(* ----------------------------------------------------------------- *)
(** ** Deutsch's algorithm *)

Lemma deutsch_constant_distribution :
  let p := outcome_prob (measurements deutsch_constant_circuit)
                        (simulate deutsch_constant_circuit) in
  p 0 = 1%R /\ p 1 = 0%R.
Proof.
  assert (A0 : amp (simulate deutsch_constant_circuit) 0 = inv_sqrt2)
    by (rewrite amp_simulate by (try reflexivity; simpl; lia); amplitude).
  assert (A1 : amp (simulate deutsch_constant_circuit) 1 = Czero)
    by (rewrite amp_simulate by (try reflexivity; simpl; lia); amplitude).
  assert (A2 : amp (simulate deutsch_constant_circuit) 2 = Copp inv_sqrt2)
    by (rewrite amp_simulate by (try reflexivity; simpl; lia); amplitude).
  assert (A3 : amp (simulate deutsch_constant_circuit) 3 = Czero)
    by (rewrite amp_simulate by (try reflexivity; simpl; lia); amplitude).
  unfold outcome_prob, born. rewrite length_simulate.
  cbn [num_qubits measurements deutsch_constant_circuit
       Nat.pow Nat.mul Nat.add Rsum].
  rewrite A0, A1, A2, A3, Cnorm2_opp, Cnorm2_inv_sqrt2, Cnorm2_zero.
  split; eval_eqb; lra.
Qed.

Lemma deutsch_balanced_distribution :
  let p := outcome_prob (measurements deutsch_balanced_circuit)
                        (simulate deutsch_balanced_circuit) in
  p 0 = 0%R /\ p 1 = 1%R.
Proof.
  assert (A0 : amp (simulate deutsch_balanced_circuit) 0 = Czero)
    by (rewrite amp_simulate by (try reflexivity; simpl; lia); amplitude).
  assert (A1 : amp (simulate deutsch_balanced_circuit) 1 = inv_sqrt2)
    by (rewrite amp_simulate by (try reflexivity; simpl; lia); amplitude).
  assert (A2 : amp (simulate deutsch_balanced_circuit) 2 = Czero)
    by (rewrite amp_simulate by (try reflexivity; simpl; lia); amplitude).
  assert (A3 : amp (simulate deutsch_balanced_circuit) 3 = Copp inv_sqrt2)
    by (rewrite amp_simulate by (try reflexivity; simpl; lia); amplitude).
  unfold outcome_prob, born. rewrite length_simulate.
  cbn [num_qubits measurements deutsch_balanced_circuit
       Nat.pow Nat.mul Nat.add Rsum].
  rewrite A0, A1, A2, A3, Cnorm2_opp, Cnorm2_inv_sqrt2, Cnorm2_zero.
  split; eval_eqb; lra.
Qed.

Lemma histogram_single_bit (samples : list nat) (y : nat) :
  y < 2 -> samples <> [] -> Forall (fun s => s = y) samples ->
  histogram 1 samples = [(bitstring 1 y, length samples)].
Proof.
  intros Hy Hne Hs. destruct (count_all samples y Hs) as [Hc Hz].
  assert (Hpos : 0 < length samples)
    by (destruct samples; [congruence|simpl; lia]).
  unfold histogram. cbn [Nat.pow Nat.mul Nat.add seq filter].
  destruct y as [|[|y]]; [| |lia].
  - rewrite Hc, (Hz 1) by lia. apply Nat.ltb_lt in Hpos. rewrite Hpos.
    cbn [Nat.ltb Nat.leb map]. now rewrite Hc.
  - rewrite Hc, (Hz 0) by lia. apply Nat.ltb_lt in Hpos. rewrite Hpos.
    cbn [Nat.ltb Nat.leb map]. now rewrite Hc.
Qed.

(** C3: with the constant oracle the measured bit is 0 with probability
    1 and with the balanced oracle it is 1 with probability 1; for every
    uniform random source all 1024 shots of [deutsch_algorithm] give 0
    for the constant oracle and 1 for the balanced one. *)
Theorem deutsch_distinguishes (rng : nat -> R) :
  uniform_source rng ->
  exists constant balanced qc0 qc1 : CircuitModel,
    Deutsch.create_oracle "constant" = Ok constant /\
    Deutsch.create_oracle "balanced" = Ok balanced /\
    Deutsch.deutsch_circuit constant = Ok qc0 /\
    Deutsch.deutsch_circuit balanced = Ok qc1 /\
    outcome_prob (measurements qc0) (simulate qc0) 0 = 1%R /\
    outcome_prob (measurements qc1) (simulate qc1) 1 = 1%R /\
    Deutsch.deutsch_algorithm constant rng = Ok [("0"%string, 1024)] /\
    Deutsch.deutsch_algorithm balanced rng = Ok [("1"%string, 1024)].
Proof.
  intros Hu.
  exists (mkCircuit 2 0 [] []), (mkCircuit 2 0 [CNOT 0 1] []),
    deutsch_constant_circuit, deutsch_balanced_circuit.
  destruct deutsch_constant_distribution as [C0 C1].
  destruct deutsch_balanced_distribution as [B0 B1].
  do 4 (split; [reflexivity|]).
  split; [exact C0|]. split; [exact B1|].
  assert (Hlen : forall m p, length (sample m p (map rng (seq 0 1024))) = 1024)
    by (intros; now rewrite length_sample, length_map, length_seq).
  assert (Hne : forall m p, sample m p (map rng (seq 0 1024)) <> []).
  { intros m p E. specialize (Hlen m p). rewrite E in Hlen. discriminate. }
  split.
  - unfold Deutsch.deutsch_algorithm.
    change (Deutsch.deutsch_circuit (mkCircuit 2 0 [] []))
      with (Ok deutsch_constant_circuit).
    cbn [bind]. unfold transpile, AerSimulator_run, get_counts, run_samples.
    rewrite (histogram_single_bit _ 0); [now rewrite Hlen|lia|apply Hne|].
    apply Forall_forall. intros y Hy.
    apply in_map_iff in Hy as (r & <- & Hr).
    apply in_map_iff in Hr as (k & <- & _). destruct (Hu k) as [Hlo Hhi].
    cbn [num_clbits deutsch_constant_circuit Nat.pow Nat.mul Nat.add
         Nat.sub draw].
    rewrite C0. destruct (Rlt_dec _ _); [reflexivity|lra].
  - unfold Deutsch.deutsch_algorithm.
    change (Deutsch.deutsch_circuit (mkCircuit 2 0 [CNOT 0 1] []))
      with (Ok deutsch_balanced_circuit).
    cbn [bind]. unfold transpile, AerSimulator_run, get_counts, run_samples.
    rewrite (histogram_single_bit _ 1); [now rewrite Hlen|lia|apply Hne|].
    apply Forall_forall. intros y Hy.
    apply in_map_iff in Hy as (r & <- & Hr).
    apply in_map_iff in Hr as (k & <- & _). destruct (Hu k) as [Hlo Hhi].
    cbn [num_clbits deutsch_balanced_circuit Nat.pow Nat.mul Nat.add
         Nat.sub draw].
    rewrite B0. destruct (Rlt_dec _ _); [lra|reflexivity].
Qed.
(* ===== verification/PageFlags.v ===== *)
(** * PageFlags: the flag words of page-types

    The constants of [kernel-page-flags.h] and of the head of
    [page-types.c], the names of the flags and the two ways they are printed,
    the translation of the words read from /proc/kpageflags, the bit filters,
    and the parsing of the [--bits] and [--describe] arguments. *)
From Stdlib Require Import String.
From S2P Require Import Prelude CLib.

(** ** Constants *)

Definition KPF_LOCKED := 0.
Definition KPF_ERROR := 1.
Definition KPF_REFERENCED := 2.
Definition KPF_UPTODATE := 3.
Definition KPF_DIRTY := 4.
Definition KPF_LRU := 5.
Definition KPF_ACTIVE := 6.
Definition KPF_SLAB := 7.
Definition KPF_WRITEBACK := 8.
Definition KPF_RECLAIM := 9.
Definition KPF_BUDDY := 10.
Definition KPF_MMAP := 11.
Definition KPF_ANON := 12.
Definition KPF_SWAPCACHE := 13.
Definition KPF_SWAPBACKED := 14.
Definition KPF_COMPOUND_HEAD := 15.
Definition KPF_COMPOUND_TAIL := 16.
Definition KPF_HUGE := 17.
Definition KPF_UNEVICTABLE := 18.
Definition KPF_HWPOISON := 19.
Definition KPF_NOPAGE := 20.
Definition KPF_KSM := 21.
Definition KPF_THP := 22.
Definition KPF_BALLOON := 23.
Definition KPF_ZERO_PAGE := 24.
Definition KPF_IDLE := 25.
Definition KPF_RESERVED := 32.
Definition KPF_MLOCKED := 33.
Definition KPF_MAPPEDTODISK := 34.
Definition KPF_PRIVATE := 35.
Definition KPF_PRIVATE_2 := 36.
Definition KPF_OWNER_PRIVATE := 37.
Definition KPF_ARCH := 38.
Definition KPF_UNCACHED := 39.
Definition KPF_SOFTDIRTY := 40.
Definition KPF_READAHEAD := 48.
Definition KPF_SLOB_FREE := 49.
Definition KPF_SLUB_FROZEN := 50.
Definition KPF_SLUB_DEBUG := 51.
Definition KPF_FILE := 62.
Definition KPF_MMAP_EXCLUSIVE := 63.

Definition KPF_ALL_BITS := 2 ^ 64 - 1.
Definition KPF_HACKERS_BITS := 0xffff .<< 32.
Definition KPF_OVERLOADED_BITS := 0xffff .<< 48.
Definition BIT (k : Z) : Z := 1 .<< k.
Definition BITS_COMPOUND := BIT KPF_COMPOUND_HEAD .| BIT KPF_COMPOUND_TAIL.

Definition PM_PFRAME_BITS := 55.
Definition PM_PFRAME_MASK := (1 .<< PM_PFRAME_BITS) - 1.
Definition PM_PFRAME (x : Z) := x .& PM_PFRAME_MASK.
Definition PM_SOFT_DIRTY := 1 .<< 55.
Definition PM_MMAP_EXCLUSIVE := 1 .<< 56.
Definition PM_FILE := 1 .<< 61.
Definition PM_SWAP := 1 .<< 62.
Definition PM_PRESENT := 1 .<< 63.

(** The designated initialisers of [page_flag_names]; the indices between
    them hold null pointers, and [ARRAY_SIZE] is the last index plus one. *)
Definition page_flag_table : list (Z * string) :=
  [(KPF_LOCKED, "L:locked"); (KPF_ERROR, "E:error");
   (KPF_REFERENCED, "R:referenced"); (KPF_UPTODATE, "U:uptodate");
   (KPF_DIRTY, "D:dirty"); (KPF_LRU, "l:lru"); (KPF_ACTIVE, "A:active");
   (KPF_SLAB, "S:slab"); (KPF_WRITEBACK, "W:writeback");
   (KPF_RECLAIM, "I:reclaim"); (KPF_BUDDY, "B:buddy"); (KPF_MMAP, "M:mmap");
   (KPF_ANON, "a:anonymous"); (KPF_SWAPCACHE, "s:swapcache");
   (KPF_SWAPBACKED, "b:swapbacked"); (KPF_COMPOUND_HEAD, "H:compound_head");
   (KPF_COMPOUND_TAIL, "T:compound_tail"); (KPF_HUGE, "G:huge");
   (KPF_UNEVICTABLE, "u:unevictable"); (KPF_HWPOISON, "X:hwpoison");
   (KPF_NOPAGE, "n:nopage"); (KPF_KSM, "x:ksm"); (KPF_THP, "t:thp");
   (KPF_BALLOON, "o:balloon"); (KPF_ZERO_PAGE, "z:zero_page");
   (KPF_RESERVED, "r:reserved"); (KPF_MLOCKED, "m:mlocked");
   (KPF_MAPPEDTODISK, "d:mappedtodisk"); (KPF_PRIVATE, "P:private");
   (KPF_PRIVATE_2, "p:private_2"); (KPF_OWNER_PRIVATE, "O:owner_private");
   (KPF_ARCH, "h:arch"); (KPF_UNCACHED, "c:uncached");
   (KPF_SOFTDIRTY, "f:softdirty"); (KPF_READAHEAD, "I:readahead");
   (KPF_SLOB_FREE, "P:slob_free"); (KPF_SLUB_FROZEN, "A:slub_frozen");
   (KPF_SLUB_DEBUG, "E:slub_debug"); (KPF_FILE, "F:file");
   (KPF_MMAP_EXCLUSIVE, "1:mmap_exclusive")]%string.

*WHAT NEEDS TO BE DONE*
Please copy the lines in the records above between the one holding "let p := outcome_prob (measurements deutsch_balanced_circuit)" and the one holding "assert (A1 : amp (simulate deutsch_balanced_circuit)", inclusive, exactly and with no other line.

*WRITTEN ANSWER*
  let p := outcome_prob (measurements deutsch_balanced_circuit)
                        (simulate deutsch_balanced_circuit) in
  p 0 = 0%R /\ p 1 = 1%R.
Proof.
  assert (A0 : amp (simulate deutsch_balanced_circuit) 0 = Czero)
    by (rewrite amp_simulate by (try reflexivity; simpl; lia); amplitude).
  assert (A1 : amp (simulate deutsch_balanced_circuit) 1 = inv_sqrt2)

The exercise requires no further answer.